(EXERCISE) Only part of the listing is needed, namely the lines from its start through the line with "kept in a cache.", and they should be retyped exactly.

(DATA FOR REVIEW)
BEGIN
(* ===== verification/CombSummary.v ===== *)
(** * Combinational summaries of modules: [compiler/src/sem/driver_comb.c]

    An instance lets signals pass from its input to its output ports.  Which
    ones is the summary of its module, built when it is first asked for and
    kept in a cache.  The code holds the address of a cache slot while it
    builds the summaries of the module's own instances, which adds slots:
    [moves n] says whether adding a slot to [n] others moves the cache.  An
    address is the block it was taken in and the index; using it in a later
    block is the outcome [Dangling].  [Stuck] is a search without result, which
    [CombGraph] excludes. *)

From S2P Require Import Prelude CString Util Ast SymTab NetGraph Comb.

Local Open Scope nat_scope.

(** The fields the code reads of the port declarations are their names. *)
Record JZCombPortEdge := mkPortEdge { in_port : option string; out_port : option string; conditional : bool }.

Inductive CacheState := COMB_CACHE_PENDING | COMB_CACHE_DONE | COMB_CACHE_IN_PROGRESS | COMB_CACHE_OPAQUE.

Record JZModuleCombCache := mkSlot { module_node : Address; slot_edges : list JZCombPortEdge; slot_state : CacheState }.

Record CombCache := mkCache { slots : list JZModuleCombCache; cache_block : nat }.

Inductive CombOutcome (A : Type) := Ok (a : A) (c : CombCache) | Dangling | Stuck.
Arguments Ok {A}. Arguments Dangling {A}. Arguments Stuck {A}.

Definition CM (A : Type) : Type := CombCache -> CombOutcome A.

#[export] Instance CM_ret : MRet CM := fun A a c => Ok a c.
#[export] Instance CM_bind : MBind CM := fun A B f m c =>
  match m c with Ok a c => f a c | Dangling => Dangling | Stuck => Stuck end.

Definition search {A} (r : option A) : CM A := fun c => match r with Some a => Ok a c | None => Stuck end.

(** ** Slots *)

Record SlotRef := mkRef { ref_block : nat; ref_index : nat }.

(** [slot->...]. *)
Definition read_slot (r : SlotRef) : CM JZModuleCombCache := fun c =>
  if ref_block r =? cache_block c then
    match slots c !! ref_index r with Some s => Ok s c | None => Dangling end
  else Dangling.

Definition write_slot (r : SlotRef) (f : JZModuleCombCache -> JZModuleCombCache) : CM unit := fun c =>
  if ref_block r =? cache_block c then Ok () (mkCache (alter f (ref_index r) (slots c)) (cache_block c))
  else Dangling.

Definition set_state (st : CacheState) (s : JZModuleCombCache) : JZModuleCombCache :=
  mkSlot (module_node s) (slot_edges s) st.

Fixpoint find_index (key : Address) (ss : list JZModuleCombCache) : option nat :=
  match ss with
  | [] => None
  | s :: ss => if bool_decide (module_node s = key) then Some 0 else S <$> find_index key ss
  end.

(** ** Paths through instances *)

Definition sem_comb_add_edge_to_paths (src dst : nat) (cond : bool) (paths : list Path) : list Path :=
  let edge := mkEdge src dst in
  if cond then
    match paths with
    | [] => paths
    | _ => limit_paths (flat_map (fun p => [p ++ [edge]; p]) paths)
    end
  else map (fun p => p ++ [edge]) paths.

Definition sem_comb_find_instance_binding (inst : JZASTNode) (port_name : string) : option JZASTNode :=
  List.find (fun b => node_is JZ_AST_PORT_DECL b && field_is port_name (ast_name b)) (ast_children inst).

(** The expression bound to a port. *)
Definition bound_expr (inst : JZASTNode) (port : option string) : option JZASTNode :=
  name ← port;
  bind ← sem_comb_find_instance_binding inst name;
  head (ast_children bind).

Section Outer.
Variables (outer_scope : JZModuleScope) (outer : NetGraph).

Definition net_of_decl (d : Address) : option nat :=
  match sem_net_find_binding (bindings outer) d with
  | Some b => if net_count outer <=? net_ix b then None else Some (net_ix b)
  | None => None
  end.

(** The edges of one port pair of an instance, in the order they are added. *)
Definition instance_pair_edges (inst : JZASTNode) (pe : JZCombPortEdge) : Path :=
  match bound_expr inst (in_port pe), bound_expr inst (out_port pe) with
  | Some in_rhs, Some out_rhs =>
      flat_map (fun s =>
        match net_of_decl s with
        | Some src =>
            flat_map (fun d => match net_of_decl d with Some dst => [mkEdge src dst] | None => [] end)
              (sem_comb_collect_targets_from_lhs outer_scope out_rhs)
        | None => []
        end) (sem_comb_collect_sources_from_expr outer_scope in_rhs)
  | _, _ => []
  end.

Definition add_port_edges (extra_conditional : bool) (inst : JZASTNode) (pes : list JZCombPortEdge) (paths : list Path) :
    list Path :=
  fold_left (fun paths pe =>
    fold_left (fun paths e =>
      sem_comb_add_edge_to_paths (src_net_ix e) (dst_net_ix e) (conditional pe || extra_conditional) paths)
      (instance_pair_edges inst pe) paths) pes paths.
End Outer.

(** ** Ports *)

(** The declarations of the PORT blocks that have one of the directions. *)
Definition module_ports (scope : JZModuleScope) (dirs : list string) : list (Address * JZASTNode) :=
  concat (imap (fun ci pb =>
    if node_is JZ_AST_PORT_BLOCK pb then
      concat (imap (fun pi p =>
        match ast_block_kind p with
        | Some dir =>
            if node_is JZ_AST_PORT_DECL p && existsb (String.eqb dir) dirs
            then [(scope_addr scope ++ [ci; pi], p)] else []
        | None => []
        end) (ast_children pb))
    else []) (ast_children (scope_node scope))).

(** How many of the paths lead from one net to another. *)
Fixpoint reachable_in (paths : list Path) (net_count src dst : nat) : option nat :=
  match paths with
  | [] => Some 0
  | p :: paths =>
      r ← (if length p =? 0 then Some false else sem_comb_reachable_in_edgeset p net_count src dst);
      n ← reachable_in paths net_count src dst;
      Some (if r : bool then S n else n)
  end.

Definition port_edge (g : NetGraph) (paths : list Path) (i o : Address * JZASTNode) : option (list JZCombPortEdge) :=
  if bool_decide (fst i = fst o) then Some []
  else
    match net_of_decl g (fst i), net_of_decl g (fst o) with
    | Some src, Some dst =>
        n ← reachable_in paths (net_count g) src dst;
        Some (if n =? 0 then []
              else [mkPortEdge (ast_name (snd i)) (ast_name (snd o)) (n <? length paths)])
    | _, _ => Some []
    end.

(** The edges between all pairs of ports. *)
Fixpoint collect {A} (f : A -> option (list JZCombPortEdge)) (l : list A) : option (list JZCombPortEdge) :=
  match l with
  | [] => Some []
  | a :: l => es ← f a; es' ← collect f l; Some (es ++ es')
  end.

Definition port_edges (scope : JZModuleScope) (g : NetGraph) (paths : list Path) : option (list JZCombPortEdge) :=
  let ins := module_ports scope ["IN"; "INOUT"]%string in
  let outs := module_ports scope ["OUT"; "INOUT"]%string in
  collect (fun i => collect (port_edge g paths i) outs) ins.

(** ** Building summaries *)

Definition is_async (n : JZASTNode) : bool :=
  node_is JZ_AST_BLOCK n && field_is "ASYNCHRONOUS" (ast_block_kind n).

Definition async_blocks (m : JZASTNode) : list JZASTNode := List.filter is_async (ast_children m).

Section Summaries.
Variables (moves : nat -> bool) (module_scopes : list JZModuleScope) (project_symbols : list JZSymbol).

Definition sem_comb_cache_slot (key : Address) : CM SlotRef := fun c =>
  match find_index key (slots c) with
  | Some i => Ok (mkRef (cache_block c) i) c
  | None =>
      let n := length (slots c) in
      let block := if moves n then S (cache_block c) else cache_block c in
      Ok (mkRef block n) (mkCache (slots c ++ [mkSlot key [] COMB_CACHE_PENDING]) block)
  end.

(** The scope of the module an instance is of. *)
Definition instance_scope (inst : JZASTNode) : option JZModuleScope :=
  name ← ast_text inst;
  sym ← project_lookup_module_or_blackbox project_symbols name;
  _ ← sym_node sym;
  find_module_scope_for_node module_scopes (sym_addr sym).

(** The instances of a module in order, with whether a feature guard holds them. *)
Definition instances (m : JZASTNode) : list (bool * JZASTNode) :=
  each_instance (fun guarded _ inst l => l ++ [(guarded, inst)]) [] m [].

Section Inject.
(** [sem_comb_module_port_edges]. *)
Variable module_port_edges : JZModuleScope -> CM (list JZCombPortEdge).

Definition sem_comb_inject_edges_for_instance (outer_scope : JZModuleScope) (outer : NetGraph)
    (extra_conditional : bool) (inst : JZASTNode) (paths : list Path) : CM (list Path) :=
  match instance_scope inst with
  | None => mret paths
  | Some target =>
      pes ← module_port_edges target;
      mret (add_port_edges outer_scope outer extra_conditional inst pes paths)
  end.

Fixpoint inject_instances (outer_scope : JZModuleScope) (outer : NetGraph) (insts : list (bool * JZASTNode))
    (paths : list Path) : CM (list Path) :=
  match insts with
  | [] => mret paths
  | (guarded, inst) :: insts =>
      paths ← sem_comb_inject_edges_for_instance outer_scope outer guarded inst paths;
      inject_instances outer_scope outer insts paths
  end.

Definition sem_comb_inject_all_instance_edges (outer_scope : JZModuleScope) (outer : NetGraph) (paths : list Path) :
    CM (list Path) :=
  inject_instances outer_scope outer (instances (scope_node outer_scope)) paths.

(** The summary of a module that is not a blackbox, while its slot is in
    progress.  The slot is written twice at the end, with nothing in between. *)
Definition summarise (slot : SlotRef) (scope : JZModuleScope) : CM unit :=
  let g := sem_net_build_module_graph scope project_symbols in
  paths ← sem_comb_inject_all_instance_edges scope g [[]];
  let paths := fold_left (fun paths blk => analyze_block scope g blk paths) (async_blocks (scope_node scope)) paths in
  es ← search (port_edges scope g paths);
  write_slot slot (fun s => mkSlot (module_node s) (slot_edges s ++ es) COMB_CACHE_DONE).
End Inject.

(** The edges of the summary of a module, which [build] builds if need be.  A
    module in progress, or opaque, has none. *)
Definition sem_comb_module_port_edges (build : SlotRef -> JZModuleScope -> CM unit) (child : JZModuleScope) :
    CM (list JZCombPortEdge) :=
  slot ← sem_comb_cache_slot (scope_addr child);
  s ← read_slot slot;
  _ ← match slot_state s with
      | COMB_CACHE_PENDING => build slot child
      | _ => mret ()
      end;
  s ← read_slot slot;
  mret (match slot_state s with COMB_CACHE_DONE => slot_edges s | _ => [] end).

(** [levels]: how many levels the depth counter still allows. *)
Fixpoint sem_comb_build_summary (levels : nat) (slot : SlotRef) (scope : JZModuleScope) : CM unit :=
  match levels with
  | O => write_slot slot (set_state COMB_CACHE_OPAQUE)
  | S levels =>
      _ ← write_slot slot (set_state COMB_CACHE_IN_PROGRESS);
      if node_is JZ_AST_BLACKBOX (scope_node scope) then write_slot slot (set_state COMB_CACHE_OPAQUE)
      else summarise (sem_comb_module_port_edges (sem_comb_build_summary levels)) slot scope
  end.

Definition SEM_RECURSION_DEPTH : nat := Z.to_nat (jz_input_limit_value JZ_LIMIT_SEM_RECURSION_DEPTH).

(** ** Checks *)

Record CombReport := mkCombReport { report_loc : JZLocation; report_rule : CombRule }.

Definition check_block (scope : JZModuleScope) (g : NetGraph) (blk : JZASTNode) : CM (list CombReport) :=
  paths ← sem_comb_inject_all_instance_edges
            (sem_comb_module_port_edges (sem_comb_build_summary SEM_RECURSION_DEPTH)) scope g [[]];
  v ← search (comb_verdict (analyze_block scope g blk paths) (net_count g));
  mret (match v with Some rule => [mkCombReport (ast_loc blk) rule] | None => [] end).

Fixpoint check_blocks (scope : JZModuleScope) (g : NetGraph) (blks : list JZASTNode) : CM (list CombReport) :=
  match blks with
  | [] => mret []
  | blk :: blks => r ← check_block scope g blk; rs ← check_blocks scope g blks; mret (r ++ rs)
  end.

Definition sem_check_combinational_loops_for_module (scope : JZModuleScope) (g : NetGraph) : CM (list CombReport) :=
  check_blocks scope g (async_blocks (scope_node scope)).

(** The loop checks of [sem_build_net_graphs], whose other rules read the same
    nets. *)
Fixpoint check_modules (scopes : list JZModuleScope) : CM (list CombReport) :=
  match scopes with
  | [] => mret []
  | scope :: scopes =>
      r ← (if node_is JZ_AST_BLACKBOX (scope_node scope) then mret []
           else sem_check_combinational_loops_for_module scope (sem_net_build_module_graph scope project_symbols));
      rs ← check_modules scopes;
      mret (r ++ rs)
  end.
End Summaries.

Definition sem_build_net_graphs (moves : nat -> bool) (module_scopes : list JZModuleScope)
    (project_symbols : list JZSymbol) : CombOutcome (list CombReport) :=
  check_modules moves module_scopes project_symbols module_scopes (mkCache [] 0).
END
(EXERCISE ANSWER)
(* ===== verification/CombSummary.v ===== *)
(** * Combinational summaries of modules: [compiler/src/sem/driver_comb.c]

    An instance lets signals pass from its input to its output ports.  Which
    ones is the summary of its module, built when it is first asked for and
    kept in a cache.  The code holds the address of a cache slot while it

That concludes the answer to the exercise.